From the listing below, output only the lines starting at the line that has "(* ===== verification/EventsRead.v ===== *)" and ending at the line that has "(name : list ascii).", exactly as they appear, ends included.

## DATA SUPPLIED
———

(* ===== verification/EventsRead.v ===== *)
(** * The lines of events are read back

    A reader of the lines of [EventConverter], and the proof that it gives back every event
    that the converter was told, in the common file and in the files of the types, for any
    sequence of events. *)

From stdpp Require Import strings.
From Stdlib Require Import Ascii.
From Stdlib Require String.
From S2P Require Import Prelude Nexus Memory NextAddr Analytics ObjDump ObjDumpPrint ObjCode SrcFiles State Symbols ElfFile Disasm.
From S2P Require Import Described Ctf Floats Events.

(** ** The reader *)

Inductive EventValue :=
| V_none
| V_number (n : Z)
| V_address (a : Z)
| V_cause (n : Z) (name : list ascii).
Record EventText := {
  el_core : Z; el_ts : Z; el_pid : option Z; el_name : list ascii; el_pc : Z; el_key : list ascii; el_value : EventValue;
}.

———

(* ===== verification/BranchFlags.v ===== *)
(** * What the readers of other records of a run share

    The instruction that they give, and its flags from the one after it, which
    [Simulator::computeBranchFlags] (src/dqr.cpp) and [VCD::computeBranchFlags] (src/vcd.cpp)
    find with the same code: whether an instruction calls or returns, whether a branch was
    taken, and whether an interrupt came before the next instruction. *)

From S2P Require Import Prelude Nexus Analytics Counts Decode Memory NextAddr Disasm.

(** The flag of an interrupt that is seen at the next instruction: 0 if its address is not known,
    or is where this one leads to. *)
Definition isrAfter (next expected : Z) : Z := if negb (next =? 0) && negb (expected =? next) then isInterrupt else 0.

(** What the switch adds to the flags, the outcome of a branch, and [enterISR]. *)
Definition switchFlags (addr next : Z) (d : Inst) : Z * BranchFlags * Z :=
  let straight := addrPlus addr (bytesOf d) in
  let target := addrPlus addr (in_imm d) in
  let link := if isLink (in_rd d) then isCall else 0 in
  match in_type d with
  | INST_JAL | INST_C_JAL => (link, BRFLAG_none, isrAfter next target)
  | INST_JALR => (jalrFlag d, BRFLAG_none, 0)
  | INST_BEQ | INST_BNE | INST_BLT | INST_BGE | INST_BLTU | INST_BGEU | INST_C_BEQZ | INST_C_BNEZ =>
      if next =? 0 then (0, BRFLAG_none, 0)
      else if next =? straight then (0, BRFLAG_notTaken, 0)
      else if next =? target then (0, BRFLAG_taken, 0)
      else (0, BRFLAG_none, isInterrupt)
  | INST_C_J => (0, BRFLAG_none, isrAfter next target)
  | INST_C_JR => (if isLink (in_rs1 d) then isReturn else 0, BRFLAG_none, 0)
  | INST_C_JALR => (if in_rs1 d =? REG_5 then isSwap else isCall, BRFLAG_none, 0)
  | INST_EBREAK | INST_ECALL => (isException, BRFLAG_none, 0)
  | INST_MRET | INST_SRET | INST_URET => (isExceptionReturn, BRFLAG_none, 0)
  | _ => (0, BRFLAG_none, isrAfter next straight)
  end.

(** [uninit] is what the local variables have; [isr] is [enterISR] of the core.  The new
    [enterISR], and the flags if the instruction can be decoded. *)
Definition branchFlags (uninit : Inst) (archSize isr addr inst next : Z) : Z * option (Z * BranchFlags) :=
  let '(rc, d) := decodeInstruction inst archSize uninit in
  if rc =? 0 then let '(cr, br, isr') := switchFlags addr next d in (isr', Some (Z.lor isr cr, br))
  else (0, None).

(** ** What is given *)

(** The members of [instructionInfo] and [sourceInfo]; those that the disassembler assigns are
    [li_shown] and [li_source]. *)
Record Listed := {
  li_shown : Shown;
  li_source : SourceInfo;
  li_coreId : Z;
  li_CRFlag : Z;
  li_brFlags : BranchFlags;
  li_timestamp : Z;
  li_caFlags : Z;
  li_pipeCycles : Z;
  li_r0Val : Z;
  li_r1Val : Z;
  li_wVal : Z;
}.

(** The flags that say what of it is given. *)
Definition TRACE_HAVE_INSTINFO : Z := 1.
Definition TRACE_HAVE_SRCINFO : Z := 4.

———

## THE ANSWER
(* ===== verification/EventsRead.v ===== *)
(** * The lines of events are read back

    A reader of the lines of [EventConverter], and the proof that it gives back every event
    that the converter was told, in the common file and in the files of the types, for any
    sequence of events. *)

From stdpp Require Import strings.
From Stdlib Require Import Ascii.
From Stdlib Require String.
From S2P Require Import Prelude Nexus Memory NextAddr Analytics ObjDump ObjDumpPrint ObjCode SrcFiles State Symbols ElfFile Disasm.
From S2P Require Import Described Ctf Floats Events.

(** ** The reader *)

Inductive EventValue :=
| V_none
| V_number (n : Z)
| V_address (a : Z)
| V_cause (n : Z) (name : list ascii).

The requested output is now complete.